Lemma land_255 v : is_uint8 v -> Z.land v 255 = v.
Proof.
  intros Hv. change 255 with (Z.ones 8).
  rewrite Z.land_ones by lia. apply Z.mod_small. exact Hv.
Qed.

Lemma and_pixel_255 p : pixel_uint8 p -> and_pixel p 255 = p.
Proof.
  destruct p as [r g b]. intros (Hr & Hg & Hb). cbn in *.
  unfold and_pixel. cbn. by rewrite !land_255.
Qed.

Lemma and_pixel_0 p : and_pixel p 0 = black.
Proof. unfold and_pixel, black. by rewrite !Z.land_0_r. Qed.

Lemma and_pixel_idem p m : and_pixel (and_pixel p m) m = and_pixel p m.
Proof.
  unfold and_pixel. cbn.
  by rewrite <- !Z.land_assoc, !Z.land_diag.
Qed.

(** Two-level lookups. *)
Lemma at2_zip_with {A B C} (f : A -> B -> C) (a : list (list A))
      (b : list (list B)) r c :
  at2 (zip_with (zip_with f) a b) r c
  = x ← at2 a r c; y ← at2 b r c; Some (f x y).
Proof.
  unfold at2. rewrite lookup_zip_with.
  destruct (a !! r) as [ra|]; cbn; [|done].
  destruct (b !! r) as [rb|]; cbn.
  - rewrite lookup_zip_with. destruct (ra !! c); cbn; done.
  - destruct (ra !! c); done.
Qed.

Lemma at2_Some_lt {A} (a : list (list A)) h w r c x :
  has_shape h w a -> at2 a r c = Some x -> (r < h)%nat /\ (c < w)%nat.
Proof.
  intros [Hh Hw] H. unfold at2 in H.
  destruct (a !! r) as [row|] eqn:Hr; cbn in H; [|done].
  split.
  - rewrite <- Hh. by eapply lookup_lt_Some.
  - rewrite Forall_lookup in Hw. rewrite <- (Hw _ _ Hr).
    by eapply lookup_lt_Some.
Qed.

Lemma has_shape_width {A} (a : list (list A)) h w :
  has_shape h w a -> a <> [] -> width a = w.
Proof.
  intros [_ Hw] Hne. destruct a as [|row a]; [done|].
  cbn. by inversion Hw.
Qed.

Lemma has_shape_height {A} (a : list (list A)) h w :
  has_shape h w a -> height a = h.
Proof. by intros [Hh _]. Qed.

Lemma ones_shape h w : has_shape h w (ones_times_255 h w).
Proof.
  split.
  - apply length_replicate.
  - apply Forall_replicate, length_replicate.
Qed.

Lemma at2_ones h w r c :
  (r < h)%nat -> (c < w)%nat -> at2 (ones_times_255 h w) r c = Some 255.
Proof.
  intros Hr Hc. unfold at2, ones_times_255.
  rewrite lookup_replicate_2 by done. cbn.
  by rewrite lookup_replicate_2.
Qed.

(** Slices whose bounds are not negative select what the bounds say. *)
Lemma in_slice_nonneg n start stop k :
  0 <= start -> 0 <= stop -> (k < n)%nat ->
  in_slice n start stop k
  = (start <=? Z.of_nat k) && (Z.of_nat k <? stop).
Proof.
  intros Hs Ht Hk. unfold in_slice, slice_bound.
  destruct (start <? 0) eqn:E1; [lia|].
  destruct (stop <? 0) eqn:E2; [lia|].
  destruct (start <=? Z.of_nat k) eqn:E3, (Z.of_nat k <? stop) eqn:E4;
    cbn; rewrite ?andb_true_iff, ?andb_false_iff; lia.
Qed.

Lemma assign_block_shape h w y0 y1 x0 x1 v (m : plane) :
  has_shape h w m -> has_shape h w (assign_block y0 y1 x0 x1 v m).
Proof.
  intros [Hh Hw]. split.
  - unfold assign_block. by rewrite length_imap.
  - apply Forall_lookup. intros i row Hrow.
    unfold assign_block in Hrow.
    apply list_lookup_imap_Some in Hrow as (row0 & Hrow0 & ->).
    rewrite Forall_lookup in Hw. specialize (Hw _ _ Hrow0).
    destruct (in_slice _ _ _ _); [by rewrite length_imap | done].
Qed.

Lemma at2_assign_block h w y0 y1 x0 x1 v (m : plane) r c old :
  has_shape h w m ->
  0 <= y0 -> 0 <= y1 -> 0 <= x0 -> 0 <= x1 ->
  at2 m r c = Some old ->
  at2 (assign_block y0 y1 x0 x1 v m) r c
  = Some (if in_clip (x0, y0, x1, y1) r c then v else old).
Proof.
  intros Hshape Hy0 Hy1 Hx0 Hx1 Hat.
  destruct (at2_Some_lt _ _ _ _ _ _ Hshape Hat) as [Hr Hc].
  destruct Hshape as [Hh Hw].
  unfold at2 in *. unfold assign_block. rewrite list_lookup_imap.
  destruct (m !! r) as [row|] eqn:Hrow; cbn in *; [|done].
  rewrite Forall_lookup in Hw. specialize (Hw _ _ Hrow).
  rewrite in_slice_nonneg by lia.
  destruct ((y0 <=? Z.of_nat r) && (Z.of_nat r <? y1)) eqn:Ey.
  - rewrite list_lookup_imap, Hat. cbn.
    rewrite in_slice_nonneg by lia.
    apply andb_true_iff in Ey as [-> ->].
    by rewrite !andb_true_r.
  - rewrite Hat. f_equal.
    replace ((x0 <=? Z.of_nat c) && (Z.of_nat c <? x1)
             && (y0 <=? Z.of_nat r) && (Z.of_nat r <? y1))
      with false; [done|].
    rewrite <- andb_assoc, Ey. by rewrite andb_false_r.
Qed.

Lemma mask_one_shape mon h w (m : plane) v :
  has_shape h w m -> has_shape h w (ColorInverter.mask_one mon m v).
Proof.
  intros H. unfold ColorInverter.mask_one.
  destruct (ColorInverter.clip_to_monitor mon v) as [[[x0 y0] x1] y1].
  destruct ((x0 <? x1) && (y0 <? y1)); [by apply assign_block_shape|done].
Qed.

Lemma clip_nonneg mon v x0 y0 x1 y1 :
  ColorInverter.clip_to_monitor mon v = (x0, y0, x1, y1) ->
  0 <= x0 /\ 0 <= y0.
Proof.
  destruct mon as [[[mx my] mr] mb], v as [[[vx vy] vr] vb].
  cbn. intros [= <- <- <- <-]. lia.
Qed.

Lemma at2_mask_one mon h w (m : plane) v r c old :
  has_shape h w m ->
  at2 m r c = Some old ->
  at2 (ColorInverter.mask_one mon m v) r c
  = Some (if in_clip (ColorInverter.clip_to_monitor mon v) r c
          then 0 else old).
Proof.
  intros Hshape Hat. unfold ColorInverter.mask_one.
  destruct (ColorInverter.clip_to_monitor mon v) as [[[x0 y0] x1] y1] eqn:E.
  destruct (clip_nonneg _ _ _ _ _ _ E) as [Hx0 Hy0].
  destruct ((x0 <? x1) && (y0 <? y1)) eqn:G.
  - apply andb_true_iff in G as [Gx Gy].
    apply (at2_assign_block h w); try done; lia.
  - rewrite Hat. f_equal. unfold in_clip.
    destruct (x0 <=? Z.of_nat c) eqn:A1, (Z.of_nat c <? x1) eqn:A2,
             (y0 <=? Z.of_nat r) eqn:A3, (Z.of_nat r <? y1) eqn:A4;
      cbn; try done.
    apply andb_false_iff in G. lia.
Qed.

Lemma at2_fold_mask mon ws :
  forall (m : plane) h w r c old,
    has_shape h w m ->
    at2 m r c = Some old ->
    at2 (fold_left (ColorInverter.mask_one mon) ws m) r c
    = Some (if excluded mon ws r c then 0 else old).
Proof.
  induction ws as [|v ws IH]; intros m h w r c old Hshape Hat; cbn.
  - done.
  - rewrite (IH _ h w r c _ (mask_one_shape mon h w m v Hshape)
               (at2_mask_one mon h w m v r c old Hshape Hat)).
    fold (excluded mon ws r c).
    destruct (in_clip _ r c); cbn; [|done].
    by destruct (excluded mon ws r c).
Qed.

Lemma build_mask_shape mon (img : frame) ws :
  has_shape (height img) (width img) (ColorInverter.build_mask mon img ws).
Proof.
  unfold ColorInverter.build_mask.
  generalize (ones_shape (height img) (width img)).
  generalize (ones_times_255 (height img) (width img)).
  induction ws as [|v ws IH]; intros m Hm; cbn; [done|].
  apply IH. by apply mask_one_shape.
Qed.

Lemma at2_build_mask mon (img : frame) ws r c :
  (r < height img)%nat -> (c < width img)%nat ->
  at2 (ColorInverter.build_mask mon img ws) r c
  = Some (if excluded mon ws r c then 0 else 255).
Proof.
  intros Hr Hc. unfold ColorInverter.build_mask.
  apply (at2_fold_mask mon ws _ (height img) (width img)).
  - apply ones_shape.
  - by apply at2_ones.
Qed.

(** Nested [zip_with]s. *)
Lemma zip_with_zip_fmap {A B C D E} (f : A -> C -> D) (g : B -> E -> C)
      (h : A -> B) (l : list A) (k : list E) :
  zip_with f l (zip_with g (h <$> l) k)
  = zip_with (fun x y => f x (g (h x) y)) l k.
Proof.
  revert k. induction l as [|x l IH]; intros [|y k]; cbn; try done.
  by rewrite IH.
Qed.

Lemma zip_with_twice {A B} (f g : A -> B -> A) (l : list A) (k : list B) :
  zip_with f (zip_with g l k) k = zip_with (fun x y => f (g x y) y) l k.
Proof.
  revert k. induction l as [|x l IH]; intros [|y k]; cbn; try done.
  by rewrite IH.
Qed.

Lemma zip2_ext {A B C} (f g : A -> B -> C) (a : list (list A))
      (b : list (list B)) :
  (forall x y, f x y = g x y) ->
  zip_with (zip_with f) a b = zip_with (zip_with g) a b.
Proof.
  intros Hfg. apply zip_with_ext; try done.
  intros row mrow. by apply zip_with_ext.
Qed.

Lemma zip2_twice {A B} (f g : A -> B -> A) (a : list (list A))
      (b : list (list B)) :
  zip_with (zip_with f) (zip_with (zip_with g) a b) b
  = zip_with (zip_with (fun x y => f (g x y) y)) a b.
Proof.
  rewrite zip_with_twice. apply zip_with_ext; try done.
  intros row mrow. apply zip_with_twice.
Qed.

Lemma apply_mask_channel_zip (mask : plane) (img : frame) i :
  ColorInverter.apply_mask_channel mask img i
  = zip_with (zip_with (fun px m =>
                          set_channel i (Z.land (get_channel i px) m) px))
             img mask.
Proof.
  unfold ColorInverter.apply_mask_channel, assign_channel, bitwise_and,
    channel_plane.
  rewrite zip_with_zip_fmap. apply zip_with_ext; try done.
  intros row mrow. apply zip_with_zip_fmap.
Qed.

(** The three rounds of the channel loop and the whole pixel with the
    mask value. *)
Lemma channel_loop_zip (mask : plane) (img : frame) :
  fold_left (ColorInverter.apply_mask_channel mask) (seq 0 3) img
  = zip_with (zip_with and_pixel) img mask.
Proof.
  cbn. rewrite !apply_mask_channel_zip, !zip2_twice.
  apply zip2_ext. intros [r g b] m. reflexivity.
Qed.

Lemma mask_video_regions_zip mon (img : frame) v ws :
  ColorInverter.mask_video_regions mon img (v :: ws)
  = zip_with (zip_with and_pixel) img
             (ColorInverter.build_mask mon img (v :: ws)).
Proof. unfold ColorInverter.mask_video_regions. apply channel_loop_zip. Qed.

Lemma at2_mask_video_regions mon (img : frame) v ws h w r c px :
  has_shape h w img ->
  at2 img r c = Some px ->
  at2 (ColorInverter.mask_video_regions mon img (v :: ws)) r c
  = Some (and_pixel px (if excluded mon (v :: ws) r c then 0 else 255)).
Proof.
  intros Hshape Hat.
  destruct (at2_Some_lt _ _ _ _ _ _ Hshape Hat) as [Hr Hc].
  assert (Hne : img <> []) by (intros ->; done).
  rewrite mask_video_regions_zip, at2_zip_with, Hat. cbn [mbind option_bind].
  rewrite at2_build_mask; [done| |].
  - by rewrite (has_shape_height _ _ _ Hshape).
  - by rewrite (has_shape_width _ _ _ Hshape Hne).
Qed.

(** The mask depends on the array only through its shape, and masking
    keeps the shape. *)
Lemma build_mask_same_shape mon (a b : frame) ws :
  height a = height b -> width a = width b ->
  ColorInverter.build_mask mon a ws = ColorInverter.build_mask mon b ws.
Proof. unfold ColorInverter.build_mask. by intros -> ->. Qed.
□ □ □
Only the lines above from the line with "at2 (ColorInverter.build_mask mon" to the line with "zip_with (zip_with f) a b = zip_with", those two lines included, should be reproduced exactly.

  at2 (ColorInverter.build_mask mon img ws) r c
  = Some (if excluded mon ws r c then 0 else 255).
Proof.
  intros Hr Hc. unfold ColorInverter.build_mask.
  apply (at2_fold_mask mon ws _ (height img) (width img)).
  - apply ones_shape.
  - by apply at2_ones.
Qed.

(** Nested [zip_with]s. *)
Lemma zip_with_zip_fmap {A B C D E} (f : A -> C -> D) (g : B -> E -> C)
      (h : A -> B) (l : list A) (k : list E) :
  zip_with f l (zip_with g (h <$> l) k)
  = zip_with (fun x y => f x (g (h x) y)) l k.
Proof.
  revert k. induction l as [|x l IH]; intros [|y k]; cbn; try done.
  by rewrite IH.
Qed.

Lemma zip_with_twice {A B} (f g : A -> B -> A) (l : list A) (k : list B) :
  zip_with f (zip_with g l k) k = zip_with (fun x y => f (g x y) y) l k.
Proof.
  revert k. induction l as [|x l IH]; intros [|y k]; cbn; try done.
  by rewrite IH.
Qed.

Lemma zip2_ext {A B C} (f g : A -> B -> C) (a : list (list A))
      (b : list (list B)) :
  (forall x y, f x y = g x y) ->
  zip_with (zip_with f) a b = zip_with (zip_with g) a b.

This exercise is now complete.